By Alex Lazarian, Yue Hu, and Ka Wai Ho
Galaxy clusters, immense assemblies of galaxies, gas, and elusive dark matter, form the cornerstone of our Universe’s grandest structure — the cosmic web. These clusters are not just gravitational anchors, but dynamic realms profoundly influenced by magnetism. The magnetic fields within these clusters are pivotal, shaping the evolution of these cosmic giants. They orchestrate the flow of matter and energy, directing accretion and thermal flows, and are vital in accelerating and confining high-energy charged particles/cosmic rays.
However, mapping the magnetic fields on the scale of galaxy clusters posed a formidable challenge. The vast distances and complex interactions with magnetized and turbulent plasmas diminish the polarization signal, a traditionally used informant of magnetic fields. Here, the groundbreaking technique — synchrotron intensity gradients (SIG) — developed by a team of UW–Madison astronomers and physicists led by astronomy professor Alexandre Lazarian, marks a turning point. They shifted the focus from polarization to the spatial variations in synchrotron intensity. This innovative approach peels back layers of cosmic mystery, offering a new way to observe and comprehend the all-important magnetic tapestry on scale of millions of light years.
A landmark study published in Nature Communications has employed the SIG technique to unveil the enigmatic magnetic fields within five colossal galaxy clusters, including the monumental El Gordo cluster, observed with the Very Large Array (VLA) and MeerKAT telescope. This colossal cluster, formed 6.5 billion years ago, represents a significant portion of cosmic history, dating back to nearly half the current age of the universe. The findings in El Gordo, characterized by the largest magnetic fields observed, provide crucial insights into the structure and evolution of galaxy clusters.

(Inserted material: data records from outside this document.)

Definition setArguments (state : RefineShapeState) (func : string) (arguments : list Ty) : RefineShapeState :=
  MkState (refinementContexts state) (functionsBeingRefined state)
    (alter (fun f => MkFunc arguments (func_one_block f)) func (functions state)).

(** The signature of a function: the arguments that stand for global constants are
    replaced and erased, and the others get the types of the key. *)
Definition refineSignature (state : RefineShapeState) (key : RefinementKey) : RefineShapeState * result () :=
  match functions state !! key_func key with
  | None => (state, Err (UB "null function"))
  | Some func =>
      let first := leadingTokenOperands key in
      let count := length (globalConstants key) in
      match
        _ ← ensure (func_one_block func) "must have exactly one block";
        check_each (fun i =>
          argType ← at_z (func_arguments func) (Z.of_nat first + i);
          ensure (isShapedType argType) "expected global constant argument to be shaped") (seqZ 0 (Z.of_nat count))
      with
      | Err e => (state, Err e)
      | Ok _ =>
          if bool_decide (length (func_arguments func) < first + count)%nat then (state, Err (UB "BitVector::set"))
          else
            let arguments := take first (func_arguments func) ++ drop (first + count) (func_arguments func) in
            let state := setArguments state (key_func key) arguments in
            match refineArguments arguments (getAllNonGlobalConstantArgumentTypes key) with
            | Err e => (state, Err e)
            | Ok (arguments, _) => (setArguments state (key_func key) arguments, Ok ())
            end
      end
  end.

(** A refinement that is asked for, and those that the calls in the body of the
    function ask for while its patterns are applied, in order. *)
Inductive Attempt := MkAttempt (key : RefinementKey) (nested : list Attempt).

(** [applyShapeRefinementPatterns] is a success whatever the patterns return; a fault
    ends the program. *)
Definition applyShapeRefinementPatterns (refine : Attempt -> RefineShapeState -> RefineShapeState * result ()) :=
  fix apply (attempts : list Attempt) (state : RefineShapeState) {struct attempts} : RefineShapeState * result () :=
    match attempts with
    | [] => (state, Ok ())
    | attempt :: attempts =>
        match refine attempt state with
        | (state, Ok _) | (state, Err (Failed _)) => apply attempts state
        | (state, Err e) => (state, Err e)
        end
    end.

Fixpoint refineFunction (attempt : Attempt) (state : RefineShapeState) : RefineShapeState * result () :=
  let 'MkAttempt key nested := attempt in
  match validateFunctionRefinement state key with
  | Err e => (state, Err e)
  | Ok ALREADY_REFINED => (state, Ok ())
  | Ok NOT_ALREADY_REFINED =>
      let '(state, r) :=
        match refineSignature (createScopedFunctionRefinement state key) key with
        | (state, Ok _) => applyShapeRefinementPatterns refineFunction nested state
        | (state, Err e) => (state, Err e)
        end in
      match leaveScope state key with
      | Err e => (state, Err e)
      | Ok state => (state, r)
      end
  end.

Definition refineEntryFunction (functions : gmap string FuncOp) (func : string) (nested : list Attempt)
    : RefineShapeState * result () :=
  let arguments := match functions !! func with Some f => func_arguments f | None => [] end in
  refineFunction (MkAttempt (MkKey func 0 [] arguments) nested) (MkState ∅ [] functions).

(** ** [FunctionEffectAnalysis] *)
Module Effects.
Inductive State := Visiting | EffectFree | MayHaveEffects.
#[export] Instance state_eq_dec : EqDecision State.
Proof. solve_decision. Defined.

(** An operation: a call, with the function it resolves to; one that has no recursive
    effects, with MLIR's verdict; one that has them, with what its own interface says, if
    it has one, and the operations of its regions. *)
Inductive Operation :=
| CallLike (callee : option string)
| Simple (isMemoryEffectFree : bool)
| WithRegions (hasNoEffect : option bool) (regions : list (list Operation)).
Record Func := MkEffectFunc { isExternal : bool; getBody : list Operation }.

(** A visit that may run out of fuel: the answer and the new states. *)
Definition Visit : Type := gmap string State -> option (bool * gmap string State).

(** [llvm::all_of], and the loops that return false at the first operation that is not
    free of effects. *)
Definition all_free {A} (visit : A -> Visit) : list A -> Visit :=
  fix go l states :=
    match l with
    | [] => Some (true, states)
    | a :: l =>
        match visit a states with
        | Some (true, states) => go l states
        | r => r
        end
    end.

Section Analysis.
Context (module : gmap string Func).

Fixpoint operationIsFree (computeFunctionEffects : string -> Visit) (op : Operation) : Visit := fun states =>
  match op with
  | CallLike None => Some (false, states)
  | CallLike (Some callee) => computeFunctionEffects callee states
  | Simple isMemoryEffectFree => Some (isMemoryEffectFree, states)
  | WithRegions (Some false) _ => Some (false, states)
  | WithRegions _ regions => all_free (all_free (operationIsFree computeFunctionEffects)) regions states
  end.

(** A callee that is not in the module does not resolve. *)
Fixpoint computeFunctionEffects (fuel : nat) (func : string) : Visit := fun states =>
  match fuel with
  | O => None
  | S fuel =>
      match module !! func with
      | None => Some (false, states)
      | Some f =>
          match states !! func with
          | Some state => Some (bool_decide (state = EffectFree), states)
          | None =>
              let states := <[func := Visiting]> states in
              match (if isExternal f then Some (false, states)
                     else all_free (operationIsFree (computeFunctionEffects fuel)) (getBody f) states) with
              | None => None
              | Some (effectFree, states) =>
                  Some (effectFree, <[func := if effectFree : bool then EffectFree else MayHaveEffects]> states)
              end
          end
      end
  end.

(** A function of the module is visited at most once: its size is enough. *)
Definition enough : nat := S (base.size module).

(** The constructor: the entry function, then those of the module in order. *)
Fixpoint computeAll (funcs : list string) (states : gmap string State) : option (gmap string State) :=
  match funcs with
  | [] => Some states
  | func :: funcs =>
      match computeFunctionEffects enough func states with
      | Some (_, states) => computeAll funcs states
      | None => None
      end
  end.
Definition functionEffects (entryFunction : string) : option (gmap string State) :=
  computeAll (entryFunction :: (map_to_list module).*1) ∅.
Definition isMemoryEffectFree (entryFunction func : string) : option bool :=
  states ← functionEffects entryFunction; Some (bool_decide (states !! func = Some EffectFree)).
End Analysis.
End Effects.

(** ** The patterns *)

(** A pattern that computes the refinement first *)
Definition with_refinement {A} (results : list Value) (inferred : result A) (refine : A -> list Value * result ())
    : list Value * result () :=
  match inferred with Ok a => refine a | Err e => (results, Err e) end.

(** [replica_groups]: a dense attribute, by its shape, or axes of a mesh *)
Inductive ReplicaGroups := DenseGroups (shape : list Z) | MeshAxes (mesh : option Mesh) (axes : list (option AxisRef)).
Definition shardCount (hasChannelHandle useGlobalDeviceIds : bool) (replicaGroups : ReplicaGroups) : result Z :=
  _ ← ensure (negb (hasChannelHandle && negb useGlobalDeviceIds)) "unsupported strategy";
  match replicaGroups with
  | DenseGroups shape => at_z shape 1
  | MeshAxes mesh axes =>
      groups ← flattenReplicaGroupMeshAxes mesh axes;
      group ← ok_or (head groups) (Failed "empty flattened replica groups");
      Ok (Z.of_nat (length group))
  end.

Definition all_gather_shape (operandType : ShapedType) (allGatherDim shardCount : Z) : result (list Z) :=
  dynamic ← isDynamicDim operandType allGatherDim;
  if dynamic : bool then Ok (getShape operandType)
  else d ← getDimSize operandType allGatherDim; d ← i64 (d * shardCount); set_z (getShape operandType) allGatherDim d.

Fixpoint RefineAllGatherOp (results : list Value) (operandTypes : list ShapedType) (allGatherDim : Z)
    (hasChannelHandle useGlobalDeviceIds : bool) (replicaGroups : ReplicaGroups) : list Value * result () :=
  match operandTypes with
  | [] => (results, Ok ())
  | operandType :: operandTypes =>
      with_refinement results
        (count ← shardCount hasChannelHandle useGlobalDeviceIds replicaGroups; all_gather_shape operandType allGatherDim count)
        (fun refinement =>
           match refineReturnShape results refinement with
           | (results, Ok _) => RefineAllGatherOp results operandTypes allGatherDim hasChannelHandle useGlobalDeviceIds replicaGroups
           | r => r
           end)
  end.

Definition reduce_scatter_shape (operandType : ShapedType) (scatterDimension shardCount : Z) : result (list Z) :=
  _ ← ensure (negb (shardCount =? 0)) "zero shard count";
  dynamic ← isDynamicDim operandType scatterDimension;
  if dynamic : bool then Ok (getShape operandType)
  else d ← getDimSize operandType scatterDimension; set_z (getShape operandType) scatterDimension (Z.quot d shardCount).

Definition RefineReduceScatterOp (results : list Value) (operandType : ShapedType) (scatterDimension : Z)
    (hasChannelHandle useGlobalDeviceIds : bool) (replicaGroups : ReplicaGroups) : list Value * result () :=
  with_refinement results
    (count ← shardCount hasChannelHandle useGlobalDeviceIds replicaGroups; reduce_scatter_shape operandType scatterDimension count)
    (refineReturnShape results).

(** [getIntOrFloatBitWidth], of the element type of a complex type *)
Definition getIntOrFloatBitWidth (type : Ty) : result Z :=
  match type with
  | IntegerType _ _ | FloatType _ => TypeInference.getBitWidth type
  | _ => Err (UB "getIntOrFloatBitWidth")
  end.
Definition getBitWidthFn (type : ShapedType) : result Z :=
  match getElementType type with ComplexType element => getIntOrFloatBitWidth element | element => getIntOrFloatBitWidth element end.

Definition RefineBitcastConvertOp (results : list Value) (operandType resultType : ShapedType) : list Value * result () :=
  with_refinement results
    (a ← getBitWidthFn operandType; b ← getBitWidthFn resultType; ensure (a =? b) "unsupported bit width")
    (fun _ => refineReturnShape results (getShape operandType)).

The research is a fruitful collaboration between the UW–Madison team and their Italian colleagues, including Gianfranco Brunetti, Annalisa Bonafede, and Chiara Stuardi from the Instituto do Radioastronomia (Bologna, Italy) and the University of Bologna. Brunetti, a renowned expert in the high-energy physics of galaxy clusters, is enthusiastic about the potential that the SIG technique holds for exploring magnetic field structures on even larger scales, such as the Megahalos recently discovered by him and his colleagues.

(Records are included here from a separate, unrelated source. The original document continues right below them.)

(** [for (i=0; i < istate_nums; i++)] over [istate_buf], which holds the
    positions in [gjs->inners] of the depths that still deliver rows; the
    result lists the positions that stay. *)
Fixpoint preload_pass (fuel : nat) (istate_buf : list nat)
    (inners : list innerState) (total_usage : Z)
    : option (result (list nat * list innerState * Z)) :=
  match istate_buf with
  | [] => Some (OK ([], inners, total_usage))
  | k :: buf' =>
      match inners !! k with
      | None => None
      | Some ist =>
          fbind (preload_one fuel ist total_usage) (fun '(more, ist', tu) =>
          fbind (preload_pass fuel buf' (<[k := ist']> inners) tu)
                (fun '(kept, inners', tu') =>
          Some (OK (if more : bool then k :: kept else kept, inners', tu'))))
      end
  end.

Definition fix_pds_limit (inners : list innerState) : list innerState :=
  map (fun ist => set_pds_limit ist (consumed ist)) inners.

(** [while (istate_nums > 0)]. *)
Fixpoint preload_loop (fuel : nat) (istate_buf : list nat)
    (inners : list innerState) (total_usage total_limit : Z)
    (kmrels_size_fixed : bool) : option (result (list innerState * bool)) :=
  match istate_buf with
  | [] => Some (OK (inners, kmrels_size_fixed))
  | _ =>
      match fuel with
      | O => None
      | S fuel' =>
          fbind (preload_pass (S fuel') istate_buf inners total_usage)
                (fun '(kept, inners', tu) =>
          if negb kmrels_size_fixed && (tu >=? total_limit)
          then preload_loop fuel' kept (fix_pds_limit inners') tu total_limit true
          else preload_loop fuel' kept inners' tu total_limit kmrels_size_fixed)
      end
  end.

(** "set up initial pds_index". *)
Definition init_pds_index (inners : list innerState) : list innerState :=
  map (fun ist =>
         set_nbatches_exec (set_pds_index ist 1)
                           (Z.of_nat (length (pds_list ist))))
      inners.

Definition inner_load_all (fuel : nat) (num_rels : Z)
    (inners : list innerState) : option (result (list innerState)) :=
  let total_limit := wrap64 (gpuMemMaxAllocSize / 2 - BLCKSZ * num_rels) in
  let total_usage := STROMALIGN (offsetof_kmultirels_chunks num_rels) in
  fbind (preload_loop fuel (seq 0 (Z.to_nat num_rels)) inners
                      total_usage total_limit false)
        (fun '(inners', kmrels_size_fixed) =>
  let inners'' :=
    if kmrels_size_fixed then inners' else fix_pds_limit inners' in
  Some (OK (init_pds_index inners''))).

(** ** TaskScheduler: the odometer over the loaded chunks
       (second half of gpujoin_inner_preload) *)

(** [for (j=i+1; j < gjs->num_rels; j++) gjs->inners[i].pds_index = 1;]
    run for [n] values of [j]. *)
Fixpoint odometer_reset (n : nat) (i : nat) (inners : list innerState)
    : list innerState :=
  match n with
  | O => inners
  | S n' => odometer_reset n' i (alter (fun ist => set_pds_index ist 1) i inners)
  end.

(** [for (i=gjs->num_rels - 1; i >= 0; i--)] entered with [i = k - 1];
    [None] is the exit with [i < 0]. *)
Fixpoint odometer_advance (k : nat) (num_rels : nat)
    (inners : list innerState) : option (list innerState) :=
  match k with
  | O => None
  | S i =>
      match inners !! i with
      | None => odometer_advance i num_rels inners
      | Some ist =>
          if pds_index ist <? Z.of_nat (length (pds_list ist)) then
            Some (odometer_reset (num_rels - (i + 1)) i
                    (alter (fun ist => set_pds_index ist (pds_index ist + 1))
                           i inners))
          else odometer_advance i num_rels inners
      end
  end.

End Loader.

(** ** InnerRelationSet: construction of a window and the per-device
       reference counts *)

Section Multirels.
Context `{Env}.

(** gpujoin_create_multirels: a zero-filled object with one cell per CUDA
    context in each per-device array.  [inner_chunks] and [kern.chunks] are
    filled, cell by cell in increasing order, by the caller. *)
Definition gpujoin_create_multirels (gjs : GpuJoinState) : pgstrom_multirels :=
  let head := STROMALIGN (offsetof_pmrels_chunks (num_rels gjs)) in
  mk_pmrels head head 0 [] false 0
            (replicate (num_context gjs) 0)
            (replicate (num_context gjs) None)
            (replicate (num_context gjs) None)
            (replicate (num_context gjs) None)
            (num_rels gjs) (Z.of_nat (num_context gjs)) [].

(** One pass of [for (i=0; i < gjs->num_rels; i++)] under "make a first
    pmrels": the chunk of the depth is [linitial(istate->pds_list)]. *)
Definition window_add (ist : innerState) (pm : pgstrom_multirels)
    : option pgstrom_multirels :=
  match pds_list ist with
  | [] => None
  | pds :: _ =>
      let is_right :=
        match join_type ist with
        | JOIN_RIGHT | JOIN_FULL => true
        | _ => false
        end in
      let is_left :=
        match join_type ist with
        | JOIN_LEFT | JOIN_FULL => true
        | _ => false
        end in
      let chunk :=
        mk_chunk (usage_length pm)
                 (if is_right then ojmap_length pm else 0)
                 is_right is_left in
      Some (mk_pmrels (head_length pm)
              (usage_length pm + STROMALIGN (k_length (kds pds)))
              (if is_right
               then ojmap_length pm +
                    STROMALIGN (sizeof_cl_bool * k_nitems (kds pds)) *
                    kern_ndevs pm
               else ojmap_length pm)
              (inner_chunks pm ++ [pds])
              (outer_join_kicked pm) (n_attached pm)
              (refcnt pm) (m_kmrels pm) (ev_loaded pm) (m_ojmaps pm)
              (kern_nrels pm) (kern_ndevs pm)
              (kern_chunks pm ++ [chunk]))
  end.

Fixpoint build_window (ins : list innerState) (pm : pgstrom_multirels)
    : option pgstrom_multirels :=
  match ins with
  | [] => Some pm
  | ist :: rest =>
      match window_add ist pm with
      | None => None
      | Some pm' => build_window rest pm'
      end
  end.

Echoing this excitement is the study’s lead researcher, physics graduate student Yue Hu.
“This research marks a significant milestone in astrophysics,” Hu says. “Utilizing the SIG method, we’ve observed and begun to comprehend the nature of magnetic fields in galaxy clusters for the first time. This breakthrough heralds new possibilities in our quest to unravel the mysteries of the universe.”
This study lays the groundwork for future explorations. With the SIG method’s proven effectiveness, scientists are optimistic about its application to even larger cosmic structures that have been detected recently with the Square Kilometre Array (SKA), promising deeper insights into the mysteries of the Universe magnetism and its effects on the evolution of the Universe Large Scale Structure.